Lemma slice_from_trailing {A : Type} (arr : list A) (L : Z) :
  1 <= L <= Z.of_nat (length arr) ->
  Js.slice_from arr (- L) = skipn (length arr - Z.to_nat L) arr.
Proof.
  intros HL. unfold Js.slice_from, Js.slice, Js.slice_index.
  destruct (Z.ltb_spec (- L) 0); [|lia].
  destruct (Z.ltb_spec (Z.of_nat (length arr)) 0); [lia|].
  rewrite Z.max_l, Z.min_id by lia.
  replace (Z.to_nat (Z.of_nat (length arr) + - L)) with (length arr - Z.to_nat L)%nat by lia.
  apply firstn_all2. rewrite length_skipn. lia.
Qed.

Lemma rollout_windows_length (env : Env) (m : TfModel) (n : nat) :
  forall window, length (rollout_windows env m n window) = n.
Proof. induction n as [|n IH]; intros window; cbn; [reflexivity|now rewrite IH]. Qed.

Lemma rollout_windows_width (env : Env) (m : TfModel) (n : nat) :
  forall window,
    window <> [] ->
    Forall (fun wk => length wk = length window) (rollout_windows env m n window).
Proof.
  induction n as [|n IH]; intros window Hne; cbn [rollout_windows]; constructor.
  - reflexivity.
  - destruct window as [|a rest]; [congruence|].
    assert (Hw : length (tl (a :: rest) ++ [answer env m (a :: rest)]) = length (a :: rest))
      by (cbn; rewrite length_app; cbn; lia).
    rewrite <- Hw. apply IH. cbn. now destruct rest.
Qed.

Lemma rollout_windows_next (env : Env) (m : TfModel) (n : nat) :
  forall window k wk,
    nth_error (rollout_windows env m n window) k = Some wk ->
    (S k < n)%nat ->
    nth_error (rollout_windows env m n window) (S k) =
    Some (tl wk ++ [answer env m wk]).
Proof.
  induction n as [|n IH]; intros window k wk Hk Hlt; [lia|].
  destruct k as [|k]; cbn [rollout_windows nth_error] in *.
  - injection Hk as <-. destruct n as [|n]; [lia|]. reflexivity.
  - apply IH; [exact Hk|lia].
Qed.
▬▬▬▬▬▬
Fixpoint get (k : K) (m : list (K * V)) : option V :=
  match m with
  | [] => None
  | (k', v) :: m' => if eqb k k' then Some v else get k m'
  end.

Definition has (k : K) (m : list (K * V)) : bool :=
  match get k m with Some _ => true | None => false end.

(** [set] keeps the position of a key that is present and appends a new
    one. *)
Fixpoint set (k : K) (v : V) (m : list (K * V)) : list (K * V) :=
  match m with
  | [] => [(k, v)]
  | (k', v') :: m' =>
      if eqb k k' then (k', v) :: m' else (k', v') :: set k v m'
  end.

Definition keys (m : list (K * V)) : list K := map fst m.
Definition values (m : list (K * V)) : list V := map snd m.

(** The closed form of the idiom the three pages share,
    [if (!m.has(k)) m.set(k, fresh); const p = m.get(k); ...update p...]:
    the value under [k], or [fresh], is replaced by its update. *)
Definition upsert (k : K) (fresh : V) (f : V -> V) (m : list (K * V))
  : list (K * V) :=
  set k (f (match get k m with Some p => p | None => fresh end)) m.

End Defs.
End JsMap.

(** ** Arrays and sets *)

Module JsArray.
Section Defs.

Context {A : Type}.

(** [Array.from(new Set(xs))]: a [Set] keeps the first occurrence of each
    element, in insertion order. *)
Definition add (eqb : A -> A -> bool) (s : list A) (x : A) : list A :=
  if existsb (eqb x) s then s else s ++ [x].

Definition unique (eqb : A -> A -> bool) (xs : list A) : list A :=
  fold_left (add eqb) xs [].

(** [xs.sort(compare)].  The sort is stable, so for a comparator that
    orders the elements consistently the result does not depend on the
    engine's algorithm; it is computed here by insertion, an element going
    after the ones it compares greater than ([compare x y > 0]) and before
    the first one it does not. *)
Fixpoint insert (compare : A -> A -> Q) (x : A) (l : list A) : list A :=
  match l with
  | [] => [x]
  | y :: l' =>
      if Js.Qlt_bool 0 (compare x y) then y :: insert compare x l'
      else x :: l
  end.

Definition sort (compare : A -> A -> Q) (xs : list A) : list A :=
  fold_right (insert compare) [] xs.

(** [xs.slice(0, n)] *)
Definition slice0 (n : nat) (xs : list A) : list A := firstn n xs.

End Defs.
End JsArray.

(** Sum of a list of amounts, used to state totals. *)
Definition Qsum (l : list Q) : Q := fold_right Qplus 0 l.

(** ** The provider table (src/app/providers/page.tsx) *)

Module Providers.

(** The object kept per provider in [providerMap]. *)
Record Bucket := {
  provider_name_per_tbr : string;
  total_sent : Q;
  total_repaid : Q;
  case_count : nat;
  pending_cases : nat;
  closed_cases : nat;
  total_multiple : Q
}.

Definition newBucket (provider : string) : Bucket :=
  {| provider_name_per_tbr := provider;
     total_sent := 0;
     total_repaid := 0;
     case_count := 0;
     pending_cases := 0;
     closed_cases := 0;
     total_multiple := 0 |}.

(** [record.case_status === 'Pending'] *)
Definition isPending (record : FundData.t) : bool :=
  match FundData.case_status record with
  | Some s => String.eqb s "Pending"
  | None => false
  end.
▬▬▬▬▬▬
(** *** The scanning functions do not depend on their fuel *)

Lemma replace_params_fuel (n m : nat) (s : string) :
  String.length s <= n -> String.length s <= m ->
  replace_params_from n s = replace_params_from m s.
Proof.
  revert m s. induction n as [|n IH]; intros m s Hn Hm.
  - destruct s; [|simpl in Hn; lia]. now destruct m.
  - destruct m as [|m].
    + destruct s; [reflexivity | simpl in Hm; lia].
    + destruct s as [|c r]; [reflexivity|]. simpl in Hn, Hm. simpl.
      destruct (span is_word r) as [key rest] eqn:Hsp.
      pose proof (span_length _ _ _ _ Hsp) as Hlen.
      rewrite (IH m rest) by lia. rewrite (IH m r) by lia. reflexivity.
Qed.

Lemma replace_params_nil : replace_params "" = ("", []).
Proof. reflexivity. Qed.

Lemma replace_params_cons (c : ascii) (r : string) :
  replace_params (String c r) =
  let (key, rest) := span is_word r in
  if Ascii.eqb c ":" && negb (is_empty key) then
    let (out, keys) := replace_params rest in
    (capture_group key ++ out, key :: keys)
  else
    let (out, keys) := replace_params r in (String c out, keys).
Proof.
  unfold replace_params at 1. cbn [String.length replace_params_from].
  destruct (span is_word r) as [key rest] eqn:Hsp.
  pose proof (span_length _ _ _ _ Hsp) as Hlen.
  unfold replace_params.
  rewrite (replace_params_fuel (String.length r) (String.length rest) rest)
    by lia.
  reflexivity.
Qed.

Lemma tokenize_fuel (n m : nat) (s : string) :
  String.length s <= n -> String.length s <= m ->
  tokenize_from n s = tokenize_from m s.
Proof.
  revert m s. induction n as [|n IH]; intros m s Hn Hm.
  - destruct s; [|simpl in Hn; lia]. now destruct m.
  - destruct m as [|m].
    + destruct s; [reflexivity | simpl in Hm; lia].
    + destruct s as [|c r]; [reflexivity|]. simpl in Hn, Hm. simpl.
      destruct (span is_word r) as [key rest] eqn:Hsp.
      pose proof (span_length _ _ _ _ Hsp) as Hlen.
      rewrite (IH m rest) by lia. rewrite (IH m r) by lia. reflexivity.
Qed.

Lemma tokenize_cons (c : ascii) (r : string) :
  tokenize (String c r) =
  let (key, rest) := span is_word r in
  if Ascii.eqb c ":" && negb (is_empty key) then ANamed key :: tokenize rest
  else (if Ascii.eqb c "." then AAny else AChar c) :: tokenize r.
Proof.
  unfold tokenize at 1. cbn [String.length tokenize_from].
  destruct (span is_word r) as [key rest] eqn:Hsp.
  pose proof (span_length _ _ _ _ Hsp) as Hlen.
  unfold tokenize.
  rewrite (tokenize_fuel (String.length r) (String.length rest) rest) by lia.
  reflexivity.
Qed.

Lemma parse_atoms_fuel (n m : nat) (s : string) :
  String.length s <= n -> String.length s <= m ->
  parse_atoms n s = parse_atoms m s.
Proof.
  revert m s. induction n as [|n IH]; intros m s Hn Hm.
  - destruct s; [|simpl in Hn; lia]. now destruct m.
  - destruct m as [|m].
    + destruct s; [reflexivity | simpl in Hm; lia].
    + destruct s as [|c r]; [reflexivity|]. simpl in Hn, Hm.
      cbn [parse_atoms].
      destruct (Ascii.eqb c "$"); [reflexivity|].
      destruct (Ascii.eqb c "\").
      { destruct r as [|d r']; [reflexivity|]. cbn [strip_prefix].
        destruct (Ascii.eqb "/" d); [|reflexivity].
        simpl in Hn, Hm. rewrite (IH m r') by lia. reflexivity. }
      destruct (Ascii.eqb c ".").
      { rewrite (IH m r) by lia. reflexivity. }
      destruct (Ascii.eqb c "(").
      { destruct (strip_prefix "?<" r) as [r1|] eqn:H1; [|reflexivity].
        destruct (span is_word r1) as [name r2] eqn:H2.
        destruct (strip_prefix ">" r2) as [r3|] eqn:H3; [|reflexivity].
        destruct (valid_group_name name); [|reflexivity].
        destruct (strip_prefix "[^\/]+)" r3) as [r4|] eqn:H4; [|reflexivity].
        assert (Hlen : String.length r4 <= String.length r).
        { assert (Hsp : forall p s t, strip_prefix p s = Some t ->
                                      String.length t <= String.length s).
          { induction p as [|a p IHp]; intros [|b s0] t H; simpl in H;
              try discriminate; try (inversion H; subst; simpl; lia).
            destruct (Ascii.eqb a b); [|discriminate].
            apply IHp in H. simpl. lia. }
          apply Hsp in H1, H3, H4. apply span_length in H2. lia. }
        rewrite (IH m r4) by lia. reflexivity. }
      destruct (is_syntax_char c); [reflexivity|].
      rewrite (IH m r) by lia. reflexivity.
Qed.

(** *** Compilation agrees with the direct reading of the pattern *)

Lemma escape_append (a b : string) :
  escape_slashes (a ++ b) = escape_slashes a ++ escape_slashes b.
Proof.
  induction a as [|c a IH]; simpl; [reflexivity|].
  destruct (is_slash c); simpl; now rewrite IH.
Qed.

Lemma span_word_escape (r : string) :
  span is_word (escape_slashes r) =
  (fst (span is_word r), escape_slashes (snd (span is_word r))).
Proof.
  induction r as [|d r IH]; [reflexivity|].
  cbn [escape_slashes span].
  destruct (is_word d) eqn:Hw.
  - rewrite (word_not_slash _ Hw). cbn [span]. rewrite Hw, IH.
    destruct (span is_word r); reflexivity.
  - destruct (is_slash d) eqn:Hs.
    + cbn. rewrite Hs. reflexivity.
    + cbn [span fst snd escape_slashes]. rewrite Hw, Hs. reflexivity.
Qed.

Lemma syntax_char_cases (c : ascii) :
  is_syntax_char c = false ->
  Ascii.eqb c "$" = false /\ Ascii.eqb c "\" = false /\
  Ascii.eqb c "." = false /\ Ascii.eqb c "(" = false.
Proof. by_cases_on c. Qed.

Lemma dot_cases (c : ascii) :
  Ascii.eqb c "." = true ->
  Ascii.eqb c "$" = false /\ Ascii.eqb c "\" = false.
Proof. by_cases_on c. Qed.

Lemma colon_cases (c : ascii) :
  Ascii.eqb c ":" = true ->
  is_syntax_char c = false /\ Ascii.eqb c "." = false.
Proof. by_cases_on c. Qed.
▬▬▬▬▬▬
Retype only the lines above between the line with "(arr : list" and the line with "- injection Hk", counting those two lines as well, and keep every character as it is.

[Answer to the problem]
Lemma slice_from_trailing {A : Type} (arr : list A) (L : Z) :
  1 <= L <= Z.of_nat (length arr) ->
  Js.slice_from arr (- L) = skipn (length arr - Z.to_nat L) arr.
Proof.
  intros HL. unfold Js.slice_from, Js.slice, Js.slice_index.
  destruct (Z.ltb_spec (- L) 0); [|lia].
  destruct (Z.ltb_spec (Z.of_nat (length arr)) 0); [lia|].
  rewrite Z.max_l, Z.min_id by lia.
  replace (Z.to_nat (Z.of_nat (length arr) + - L)) with (length arr - Z.to_nat L)%nat by lia.
  apply firstn_all2. rewrite length_skipn. lia.
Qed.

Lemma rollout_windows_length (env : Env) (m : TfModel) (n : nat) :
  forall window, length (rollout_windows env m n window) = n.
Proof. induction n as [|n IH]; intros window; cbn; [reflexivity|now rewrite IH]. Qed.

Lemma rollout_windows_width (env : Env) (m : TfModel) (n : nat) :
  forall window,
    window <> [] ->
    Forall (fun wk => length wk = length window) (rollout_windows env m n window).
Proof.
  induction n as [|n IH]; intros window Hne; cbn [rollout_windows]; constructor.
  - reflexivity.
  - destruct window as [|a rest]; [congruence|].
    assert (Hw : length (tl (a :: rest) ++ [answer env m (a :: rest)]) = length (a :: rest))
      by (cbn; rewrite length_app; cbn; lia).
    rewrite <- Hw. apply IH. cbn. now destruct rest.
Qed.

Lemma rollout_windows_next (env : Env) (m : TfModel) (n : nat) :
  forall window k wk,
    nth_error (rollout_windows env m n window) k = Some wk ->
    (S k < n)%nat ->
    nth_error (rollout_windows env m n window) (S k) =
    Some (tl wk ++ [answer env m wk]).
Proof.
  induction n as [|n IH]; intros window k wk Hk Hlt; [lia|].
  destruct k as [|k]; cbn [rollout_windows nth_error] in *.
  - injection Hk as <-. destruct n as [|n]; [lia|]. reflexivity.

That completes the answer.